Icederby has welcomed a ruling by the European Union (EU) General Court that determined it was unlawful for the International Skating Union (ISU) to stop athletes from participating in events not run by the governing body, saying the result allows "speed skaters to guide their own careers."
The ISU previously banned athletes from taking part in financially lucrative but unsanctioned events such as Icederby, but the EU General Court has now backed an earlier ruling from the European Commission, made in 2017.
The European Commission said the move breached EU competition law.
Following the initial judgement the ISU amended its eligibility rules in 2018.
In its ruling, the EU General Court also declared invalid an initial decision which would have required the ISU to amend its eligibility rules with respect to the Court of Arbitration for Sport arbitration system.
The initial legal challenge was brought by two speed skaters from the Netherlands Mark Tuitert, a three-time Winter Olympic gold medallist and Niels Kerstholt, a three-time World Championship medallist.
Tuitert and Kerstholt launched the appeal against their inability to participate at the events and the latest verdict has been welcomed by Icederby.
"The judgement of the General Court means the door remains wide open for speed skaters to guide their own careers without threat of, or actual loss of eligibility for participating in independent third-party international speed skating events such as Icederby," said Icederby in a statement.
In its ruling the General Court wrote: "The General Court, called upon to rule for the first time on a Commission decision finding that rules adopted by a sports federation do not comply with EU competition law, confirms that the classification of a restriction of competition by object established by the Commission in respect of the rules at issue is well founded, but partially annuls the contested decision as regards the corrective measures imposed on the ISU."
This decision shows that the sport bodies cannot abuse their position in sport governance, especially when it comes to athletes’ rights to compete and simply do their work. #chancetocompete pic.twitter.com/vrZ573MS44— Mark Tuitert (@marktuitert) December 18, 2020
Icederby also highlighted a section of the ruling from the EU General Court which they said they "noted with satisfaction."
That section of the ruling reads: "In the present case, it may be considered that it was legitimate for the applicant (ISU) to establish rules seeking to prevent sport betting from creating risks of manipulation of competitions and athletes.

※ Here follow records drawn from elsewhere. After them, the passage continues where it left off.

(** X8. GET /api/auth/me answers 200 only with the user stored under the
    session's identifier, or under 1 when the session has none, and sends
    that user without the password; it never answers 401. *)
Theorem me_falls_back_to_user_1 (req : request) (σ σ' : St) (r : reply) :
  me storage req σ = (r, σ') →
  status_of r ≠ Some 401 ∧
  (∀ body, r = Reply 200 body →
     ∃ u, getUser storage (js_or (userId (req_session req)) (VNum 1)) σ = (Ok (Some u), σ') ∧
          body = VObj {[ "user" := VObj (userWithoutPassword u) ]} ∧
          (truthy (userId (req_session req)) = false →
           getUser storage (VNum 1) σ = (Ok (Some u), σ'))).
Proof.
  unfold me. unfold_handler. intros H.
  destruct (getUser storage (js_or (userId (req_session req)) (VNum 1)) σ)
    as [[[u|]|e] σ1] eqn:Hget; injection H as <- <-.
  - split; [discriminate |]. intros body [= <-]. exists u.
    split; [reflexivity |]. split; [reflexivity |].
    intros Hnone. unfold js_or in Hget. rewrite Hnone in Hget. exact Hget.
  - split; [discriminate |]. intros body [=].
  - split; [discriminate |]. intros body [=].
Qed.

(** Removing the password removes nothing else. *)
Lemma userWithoutPassword_keeps (u : doc) (k : string) :
  k ≠ "password" → userWithoutPassword u !! k = u !! k.
Proof. intros Hk. apply lookup_delete_ne. congruence. Qed.
(** Rendering with redirects followed, at most [hops] of them. The result
    is the route reached, what it shows, and the number of redirects
    taken. *)
Fixpoint settle (hops : nat) (route : Route) (isAuthenticated isLoading : bool)
    : Route * View * nat :=
  match element route isAuthenticated isLoading with
  | Navigate to =>
      match hops with
      | O => (route, Navigate to, 0%nat)
      | S hops' =>
          let '(final, view, n) := settle hops' (matched to) isAuthenticated isLoading in
          (final, view, S n)
      end
  | view => (route, view, 0%nat)
  end.

Definition is_app_page (route : Route) : bool :=
  match route with
  | AppPage _ => true
  | _ => false
  end.

Definition is_public_page (route : Route) : bool :=
  match route with
  | LoginPage | RegisterPage => true
  | _ => false
  end.

End Routes.

(** ** Controls of the board card ([KanbanTaskCard.tsx]) *)

Module KanbanControls.

(** [disabled={!timeToAdd || parseInt(timeToAdd) <= 0}]; a comparison
    with NaN is false. *)
Definition addDisabled (timeToAdd : string) : bool :=
  (String.eqb timeToAdd "" ||
   match JS.parseInt timeToAdd with
   | Some minutes => (minutes <=? 0)%Z
   | None => false
   end)%bool.

End KanbanControls.

(** ** The body of a task creation ([ApiClient.createTask] in [lib/api.ts]) *)

Module CreateTask.

Record CreateTaskData : Type := mkCreateTaskData {
  title : string;
  description : option string;       (* absent when [None] *)
  assigned_to : option string
}.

"The fact remains that, they go beyond what is necessary to achieve such an objective within the meaning of the case-law.
"Accordingly, the applicant’s argument that the restrictions arising from the eligibility rules are justified by the objective of protecting the integrity of speed skating from the risks associated with betting must be rejected."
The ISU also welcomed the ruling saying: "The ISU notes with satisfaction that the General Court has recognised the legitimacy of the ISU's pre-authorisation system intended to ensure that any organiser of sporting competitions 'comply with common standards', seeking in particular to ensure that competitions take place fairly and the physical and ethical integrity of sportspeople is protected.
"The Court judgment relates to a version of the eligibility rules which is no longer in force and therefore has no impact on the ISU's current operations."
Despite the ongoing dispute, a team from the ISU did observe an Icederby test event in the Netherlands in February last year.
The event passed health and safety protocols and Icederby say they are now looking forward to announcing the date and location of their first event, ICE1, which they hope to finalise as soon as it is safe to do so considering the coronavirus pandemic.